**WHAT YOU WILL DO:** Line by line, transcribe the records exactly.

(Saved entries)

(** The specification's sentences that the code does not satisfy, stated as
    they are written so that they can be tested on an input. *)

(** "[get] returns bytes in the exact order [put] inserted them", read on the
    destination buffer: after the [put]s of [bs], a [get] of [n] leaves the
    [n] oldest bytes in buffer positions [0..n-1] in insertion order. *)
Definition spec_get_in_put_order (mem : list Z) (len thr : Z) (bs : list Z)
    (n : Z) : Prop :=
  get_buf (rng_pool_get (pool_puts bs (rng_pool_init mem len thr)) n
             (replicate (Z.to_nat n) 0))
  = take (Z.to_nat n) bs.

(** "start is invoked exactly once for each downward crossing". *)
Definition spec_one_start_per_crossing (mem : list Z) (len thr : Z)
    (ops : list pool_op) : Prop :=
  let t := track_ops ops (fresh mem len thr) in
  t_starts t = t_crossings t.

(** Section 4.4, steps 3 and 4 of the handler's protocol: the thread tier is
    written only if the ISR tier reported [Stored]; an ISR tier reporting
    [Full] leaves the thread tier alone and gives no wake; the wake is given
    exactly when the thread-tier [put] reports [Stored]. *)
Definition spec_isr_protocol (m : machine) : Prop :=
  let o := isr m in
  isr_sampled o = true →
  (thr_pool (dev (isr_machine o)) ≠ thr_pool (dev m) →
     status_of <$> isr_ret_isr o = Some Stored) ∧
  (status_of <$> isr_ret_isr o = Some Full →
     thr_pool (dev (isr_machine o)) = thr_pool (dev m) ∧
     filter (λ e, is_wake e = true) (isr_events o) = []) ∧
  (filter (λ e, is_wake e = true) (isr_events o) ≠ [] ↔
     status_of <$> isr_ret_thr o = Some Stored).

(** "returns the number of bytes delivered": the number of bytes the call
    took out of the ISR-tier pool, counted on [contents]. *)
Definition bytes_delivered (m : machine) (o : entropy_out) : Z :=
  Z.of_nat (length (contents (isr_pool (dev m))))
  - Z.of_nat (length (contents (isr_pool (dev (eo_machine o))))).

(** The books of [track_op] agree with the pool: it is well formed and the
    pending count is the number of bytes it holds. *)
Definition tracked_ok (t : tracked) : Prop :=
  pool_wf (t_rng t) ∧ t_pending t = Z.of_nat (length (contents (t_rng t))).

(** ** Concrete scenarios

    The scenario of the specification's section 8: a pool of capacity 8
    (7 usable) with threshold 2, into which the bytes [0x11 .. 0x17] are
    inserted one at a time. *)

Definition scenario_mem : list Z := replicate 8 0.

Definition scenario_bytes : list Z := [17; 18; 19; 20; 21; 22; 23].

Definition scenario_pool : rng_pool :=
  pool_puts scenario_bytes (rng_pool_init scenario_mem 8 2).

(** Three bytes in, two out, one out: the second [get] starts below the
    threshold and stays below it. *)
Definition two_gets_below : list pool_op :=
  [OpPut true 1; OpPut true 2; OpPut true 3; OpGet 2; OpGet 1].
Lemma yarn_payload_unwrapped_witness :
  snd (getLatestVersion yarn_project no_flags "yarn" "quasar" (Some "2.0.0") tt)
  = selectLatest yarn_project no_flags (strs ["1.0.0"; "2.0.0"; "2.1.0"])
                 (Some "2.0.0")
  /\ snd (getLatestVersion yarn_project no_flags "npm" "quasar"
                           (Some "2.0.0") tt)
     = selectLatest yarn_project no_flags (strs ["1.0.0"; "2.0.0"; "2.1.0"])
                    (Some "2.0.0").
Proof.
  destruct (yarn_payload_unwrapped yarn_project no_flags "quasar"
              (Some "2.0.0") tt
              (map VStr ["1.0.0"; "2.0.0"; "2.1.0"])) as [Hyarn Hnpm].
  split.
  - apply (Hyarn "yarn info quasar versions --json"
                 [("type", VStr "inspect");
                  ("data", strs ["1.0.0"; "2.0.0"; "2.1.0"])]);
      try reflexivity.
    discriminate.
  - apply (Hnpm "npm" "npm info quasar versions --json"); try reflexivity.
    discriminate.
Defined.

(** X2: output that parses, but to [null], is not caught: reading its
    [type] throws a TypeError out of [getLatestVersion]. *)
Theorem null_payload_throws (E : Env) (argv : Argv) (packager name : string)
        (cur : option string) (w : World E) (out : string) :
  snd (execSync E (info_command packager name) w) = Some out ->
  JSON_parse E out = Some VNull ->
  snd (getLatestVersion E argv packager name cur w) = Thrown TypeError.
Proof.
  intros Hout Hp. now rewrite (getLatestVersion_parsed _ _ _ _ _ _ _ _ Hout Hp).
Qed.

Lemma null_payload_throws_witness :
  snd (getLatestVersion yarn_project no_flags "npm" "quasar-null" None tt)
  = Thrown TypeError.
Proof.
  apply (null_payload_throws yarn_project no_flags "npm" "quasar-null" None tt
           "npm info quasar-null versions --json"); reflexivity.
Defined.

**RESULT OF THIS TASK:**
(** The specification's sentences that the code does not satisfy, stated as
    they are written so that they can be tested on an input. *)

(** "[get] returns bytes in the exact order [put] inserted them", read on the
    destination buffer: after the [put]s of [bs], a [get] of [n] leaves the
    [n] oldest bytes in buffer positions [0..n-1] in insertion order. *)
Definition spec_get_in_put_order (mem : list Z) (len thr : Z) (bs : list Z)
    (n : Z) : Prop :=
  get_buf (rng_pool_get (pool_puts bs (rng_pool_init mem len thr)) n
             (replicate (Z.to_nat n) 0))
  = take (Z.to_nat n) bs.

(** "start is invoked exactly once for each downward crossing". *)
Definition spec_one_start_per_crossing (mem : list Z) (len thr : Z)
    (ops : list pool_op) : Prop :=
  let t := track_ops ops (fresh mem len thr) in
  t_starts t = t_crossings t.

(** Section 4.4, steps 3 and 4 of the handler's protocol: the thread tier is
    written only if the ISR tier reported [Stored]; an ISR tier reporting
    [Full] leaves the thread tier alone and gives no wake; the wake is given
    exactly when the thread-tier [put] reports [Stored]. *)
Definition spec_isr_protocol (m : machine) : Prop :=
  let o := isr m in
  isr_sampled o = true →
  (thr_pool (dev (isr_machine o)) ≠ thr_pool (dev m) →
     status_of <$> isr_ret_isr o = Some Stored) ∧
  (status_of <$> isr_ret_isr o = Some Full →
     thr_pool (dev (isr_machine o)) = thr_pool (dev m) ∧
     filter (λ e, is_wake e = true) (isr_events o) = []) ∧
  (filter (λ e, is_wake e = true) (isr_events o) ≠ [] ↔
     status_of <$> isr_ret_thr o = Some Stored).

(** "returns the number of bytes delivered": the number of bytes the call
    took out of the ISR-tier pool, counted on [contents]. *)
Definition bytes_delivered (m : machine) (o : entropy_out) : Z :=
  Z.of_nat (length (contents (isr_pool (dev m))))
  - Z.of_nat (length (contents (isr_pool (dev (eo_machine o))))).

(** The books of [track_op] agree with the pool: it is well formed and the
    pending count is the number of bytes it holds. *)
Definition tracked_ok (t : tracked) : Prop :=
  pool_wf (t_rng t) ∧ t_pending t = Z.of_nat (length (contents (t_rng t))).

(** ** Concrete scenarios

    The scenario of the specification's section 8: a pool of capacity 8
    (7 usable) with threshold 2, into which the bytes [0x11 .. 0x17] are
    inserted one at a time. *)

Definition scenario_mem : list Z := replicate 8 0.

Definition scenario_bytes : list Z := [17; 18; 19; 20; 21; 22; 23].

Definition scenario_pool : rng_pool :=
  pool_puts scenario_bytes (rng_pool_init scenario_mem 8 2).

(** Three bytes in, two out, one out: the second [get] starts below the
    threshold and stays below it. *)
Definition two_gets_below : list pool_op :=
  [OpPut true 1; OpPut true 2; OpPut true 3; OpGet 2; OpGet 1].
Lemma yarn_payload_unwrapped_witness :
  snd (getLatestVersion yarn_project no_flags "yarn" "quasar" (Some "2.0.0") tt)
  = selectLatest yarn_project no_flags (strs ["1.0.0"; "2.0.0"; "2.1.0"])
                 (Some "2.0.0")
  /\ snd (getLatestVersion yarn_project no_flags "npm" "quasar"
                           (Some "2.0.0") tt)
     = selectLatest yarn_project no_flags (strs ["1.0.0"; "2.0.0"; "2.1.0"])
                    (Some "2.0.0").
Proof.
  destruct (yarn_payload_unwrapped yarn_project no_flags "quasar"
              (Some "2.0.0") tt
              (map VStr ["1.0.0"; "2.0.0"; "2.1.0"])) as [Hyarn Hnpm].
  split.
  - apply (Hyarn "yarn info quasar versions --json"
                 [("type", VStr "inspect");
                  ("data", strs ["1.0.0"; "2.0.0"; "2.1.0"])]);
      try reflexivity.
    discriminate.
  - apply (Hnpm "npm" "npm info quasar versions --json"); try reflexivity.
    discriminate.
Defined.

(** X2: output that parses, but to [null], is not caught: reading its
    [type] throws a TypeError out of [getLatestVersion]. *)
Theorem null_payload_throws (E : Env) (argv : Argv) (packager name : string)
        (cur : option string) (w : World E) (out : string) :
  snd (execSync E (info_command packager name) w) = Some out ->
  JSON_parse E out = Some VNull ->
  snd (getLatestVersion E argv packager name cur w) = Thrown TypeError.
Proof.
  intros Hout Hp. now rewrite (getLatestVersion_parsed _ _ _ _ _ _ _ _ Hout Hp).
Qed.

Lemma null_payload_throws_witness :
  snd (getLatestVersion yarn_project no_flags "npm" "quasar-null" None tt)
  = Thrown TypeError.
Proof.
  apply (null_payload_throws yarn_project no_flags "npm" "quasar-null" None tt
           "npm info quasar-null versions --json"); reflexivity.
Defined.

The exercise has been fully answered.